Nairobi, émeutes entre la police et les manifestants (Photo Ansa/Kanyri Wahito/ZUMA Press Wire)

Kenya. La plus grande révolution

Les manifestations des jeunes et les violences de juin dernier, une provocation de laquelle sont nées plusieurs questions et un jugement commun. Ainsi qu’un communiqué signé par les universitaires de CL
Stefano Filippi

Les violentes manifestations des jeunes qui ont éclaté mi-juin au Kenya ont été réprimées. Il s’agit d’affrontements sans précédents pour un pays encore envahi par les rivalités entre tribus, ethnies et classes sociales mais qui ne connaît pas de manifestations similaires et encore moins la répression dans le sang : selon les autorités près de 50 personnes ont perdu la vie dans les places, certains d’entre eux ayant été qualifiés de « victime d’accident routier » à la morgue. « Il s’agit de manifestations brusques et bien orchestrées via les réseaux sociaux qui ont pris tout le monde par surprise, à commencer par le gouvernement » dit Peter Mathenge résponsable de CL au Kenya que nous avons rencontré à l’Assemblée internationale des responsables à La Thuile accompagné de Silvio Kaliunga et Pascal Ouma. La cible des luttes était la corruption endémique et l’augmentation des impôts. « Quand bien même les manifestations aient été recadrées plutôt rapidement » ajoute Peter, « elles ont été la source de beaucoup d’inquiétudes, de mon côté avant tout, mais également pour l’ensemble de la communauté. Deux épisodes précis m’ont permis de me rendre compte d’à quel point j’étais déconnecté de la réalité et des besoins des jeunes ».

Le premier fait est arrivé à Nairobi, la capitale, où les évêques avaient convié les jeunes de la « Génération Z » à une messe. A un moment donné, le célébrant s’est adressé aux présents en leur posant une question qui se voulait rhétorique. « Pensez-vous peut-être que l’Eglise ait délaissé les jeunes » ? Étonnamment, la réponse a été unanime et forte : « Oui ! ». Le second événement a touché directement Peter lui-même : « Peu de jours après le début des manifestations, ma fille adolescente m’a dit qu’elle aussi, comme d’autres jeunes de la Gen Z, était en train de se battre pour la justice et pour que ses droits soient respectés ». Les rébellions n’appartenaient donc plus seulement à la télévision et à la rue. Les manifestations étaient entrées chez les Mathenge. La réalité posait un défi qui ne pouvait être ignoré, pas non plus après que le président William Ruto ait supprimé la loi financière tant contestée. Le mal-être est plus profond : la Gen Z réfute l’autorité. Les familles, l’Eglise, les institutions.

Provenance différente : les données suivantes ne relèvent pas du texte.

Lemma haversine_same (lat lon : R) : haversine lat lon lat lon = 0.
Proof.
  unfold haversine.
  replace ((radians lat - radians lat) / 2) with 0 by lra.
  replace ((radians lon - radians lon) / 2) with 0 by lra.
  rewrite sin_0. unfold Rsqr.
  replace (0 * 0 + cos (radians lat) * cos (radians lat) * (0 * 0)) with 0 by lra.
  rewrite sqrt_0, Rmin_right by lra. rewrite asin_0. lra.
Qed.

Lemma acc_step_Rmax (lon lat a : R) (c : Data) :
  acc_step lon lat a c = Rmax a (radius lat lon c).
Proof.
  unfold acc_step. rewrite dist_radius. simpl.
  destruct (Rgt_dec (radius lat lon c) a) as [Hgt|Hngt].
  - rewrite Rmax_right; lra.
  - rewrite Rmax_left; lra.
Qed.

Lemma maximum_Rmax (a x : R) (l : list R) :
  maximum (Rmax a x) l = Rmax a (maximum x l).
Proof.
  unfold maximum. induction l as [|y l IH]; simpl; [reflexivity|].
  rewrite IH. rewrite !Rmax_assoc. f_equal. apply Rmax_comm.
Qed.

Lemma acc_step_foldl (lon lat a : R) (cells : list Data) :
  foldl (acc_step lon lat) a cells = maximum a (map (radius lat lon) cells).
Proof.
  revert a. induction cells as [|c cells IH]; intros a; simpl; [reflexivity|].
  rewrite IH, acc_step_Rmax, (Rmax_comm a), maximum_Rmax. reflexivity.
Qed.

(** What [average] computes, in the specification's terms: the mean point,
    and the larger of 0 and the maximum of the radii. *)
Lemma average_spec (c : Data) (cells : list Data) :
  let lat := mean (map lat_of (c :: cells)) in
  let lon := mean (map lon_of (c :: cells)) in
  average (c :: cells)
  = response lat lon
      (Rmax 0 (maximum (radius lat lon c) (map (radius lat lon) cells))).
Proof.
  intros lat lon. unfold average.
  rewrite sum_step_foldl.
  assert (Hlat : (0 + foldr Rplus 0 (map lat_of (c :: cells)))
                 / IZR (Z.of_nat (length (c :: cells))) = lat).
  { unfold lat, mean. rewrite length_map, INR_IZR_INZ. f_equal. lra. }
  assert (Hlon : (0 + foldr Rplus 0 (map lon_of (c :: cells)))
                 / IZR (Z.of_nat (length (c :: cells))) = lon).
  { unfold lon, mean. rewrite length_map, INR_IZR_INZ. f_equal. lra. }
  cbv beta iota zeta. cbn [fdiv fadd of_int Real64].
  rewrite Hlat, Hlon.
  rewrite acc_step_foldl. cbn [map]. unfold response.
  change (maximum 0 (radius lat lon c :: map (radius lat lon) cells))
    with (Rmax (radius lat lon c) (maximum 0 (map (radius lat lon) cells))).
  rewrite <- maximum_Rmax, (Rmax_comm (radius lat lon c)), maximum_Rmax.
  reflexivity.
Qed.
Lemma maximum_ge (a x : R) (l : list R) : In x (a :: l) -> x <= maximum a l.
Proof.
  unfold maximum. induction l as [|y l IH]; simpl.
  - intros [->|[]]. lra.
  - intros [->|[->|Hin]].
    + eapply Rle_trans; [apply IH; left; reflexivity | apply Rmax_r].
    + apply Rmax_l.
    + eapply Rle_trans; [apply IH; right; exact Hin | apply Rmax_r].
Qed.


Lemma mean_single (x : R) : mean [x] = x.
Proof. unfold mean. simpl. lra. Qed.

(** The answer for a single matched record. *)
Lemma average_single (d : Data) :
  average [d] = response (lat_of d) (lon_of d) (Rmax 0 (Accuracy d)).
Proof.
  rewrite average_spec. cbn [map]. rewrite !mean_single.
  unfold maximum, radius. cbn [foldr]. rewrite haversine_same.
  f_equal. f_equal. lra.
Qed.



End ExactAnswer.






(** ** The order of the observed towers *)

Section TowerOrder.
Context `{GoFloat64}.

Lemma cellsData_nil_entry (towers : list (option locator.CellTower)) :
  In None towers -> cellsData towers = Panic NilDereference.
Proof.
  induction towers as [|p towers IH]; intros Hin; [destruct Hin|].
  destruct p as [cell|]; [|reflexivity].
  destruct Hin as [Heq|Hin]; [discriminate|].
  simpl. rewrite (IH Hin). reflexivity.
Qed.

Lemma cellsData_no_nil (towers : list (option locator.CellTower)) :
  ~ In None towers -> cellsData towers = Return (omap (fmap alt_of) towers).
Proof.
  induction towers as [|p towers IH]; intros Hnin; [reflexivity|].
  destruct p as [cell|]; [|exfalso; apply Hnin; left; reflexivity].
  simpl. rewrite IH; [reflexivity|]. intros Hin. apply Hnin. right. exact Hin.
Qed.

(** With a nil entry among its towers, a request has no query: building it
    panics on the nil pointer, wherever the entry stands. *)
Lemma search_nil_entry (req : locator.Request) :
  In None (locator.CellTowers req) -> search req = Panic NilDereference.
Proof.
  intros Hin. unfold search.
  pose proof (cellsData_nil_entry _ Hin) as Hcd.
  destruct (locator.CellTowers req) as [|p towers]; [destruct Hin|].
  destruct p as [cell|].
  - destruct (locator.HomeMobileCountryCode req =? 0),
             (locator.HomeMobileNetworkCode req =? 0);
      simpl; simpl in Hcd; rewrite Hcd; reflexivity.
  - destruct (locator.HomeMobileCountryCode req =? 0),
             (locator.HomeMobileNetworkCode req =? 0); reflexivity.
Qed.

« Nous devions entamer un dialogue avec ces requêtes. Et en cela, nous devons remercier Davide Prosperi pour l’intervention Culture : être pour le Christ. Bien qu’il s’agisse d’un texte difficile, il nous a aidés à juger la situation. Les amis m’ont rappelé que la plus grande révolution est survenue et survient avec la résurrection du Christ ». Pascal, qui guide un groupe d’Ecole de communauté avec de nombreux jeunes, a approfondi ce jugement avec les étudiants universitaires de CL, parmi lesquels certains étaient descendus dans la rue aux côtés de leurs camarades. Ce travail a abouti sur l’édition d’un document intitulé « La vraie révolution », signé CLU Kenya. « La première idée était d’impliquer une série d’experts en économie » raconte Pascal, « mais nous avons été défiés à regarder les problèmes à partir de notre expérience, de ce que nous sommes ». C’est comme ça qu’avant les réponses, de nombreuses questions ont émergé. « La corruption et la mauvaise utilisation des ressources publiques sont monnaie courante », explique Silvio, « l’inflation et l’augmentation des impôts ne bénéficient pas à la population. Souvent les salaires ne suffisent pas à couvrir les besoins des familles. La demande d’une vie décente est juste. Mais cela ne justifie pas la haine et la rage ».

« En tant qu’étudiants et citoyens de ce pays, nous ressentons le besoin de nous faire entendre », peut-on lire dans le communiqué que les universitaires ont diffusé à leurs amis fin juillet : « Nous voulons suivre les traces de nos évêques qui ont soutenu haut et fort les manifestations et qui nous aident à mieux comprendre ce cri profond ». Dans une déclaration de fin juin, la Conférence épiscopale du Kenya avait en effet reconnu comme « valables » les aspirations de la Gen Z : « Nous avons admiré l’unité allant au delà de la tribu et de la classe sociale, qui n’est pas seulement un vrai signe d’attention et d’amour mais également une force puissante qui peut mener à un réel changement ». Le communiqué du CLU rappelle cependant que « la vraie liberté peut être atteinte seulement en se soutenant mutuellement vers le bien commun » : Nous ne voulons pas que l’indignation et la vengeance soient moteurs de nos décisions », parce que cela rendrait vain le « désir collectif d’appartenir et vivre au sein d’une société plus juste », « d’être responsables de nos choix » pour lutter contre la corruption. « Quand nous sommes dépassés par la rage, nous devenons aveugles face à la réalité et sommes tentés de nous venger pour la moindre injustice. Nous sommes tentés de dire que le mal, la corruption et l'égoïsme n’appartiennent qu’aux autres, bien que nous soyons conscients que nous les possédons aussi. Pour vivre une vie juste, nous reconnaissons que la bonne lutte à mener est de résister à la corruption et à l’égoïsme en nous en nous rendant compte que cela pourrait être le point de départ d’un monde nouveau ».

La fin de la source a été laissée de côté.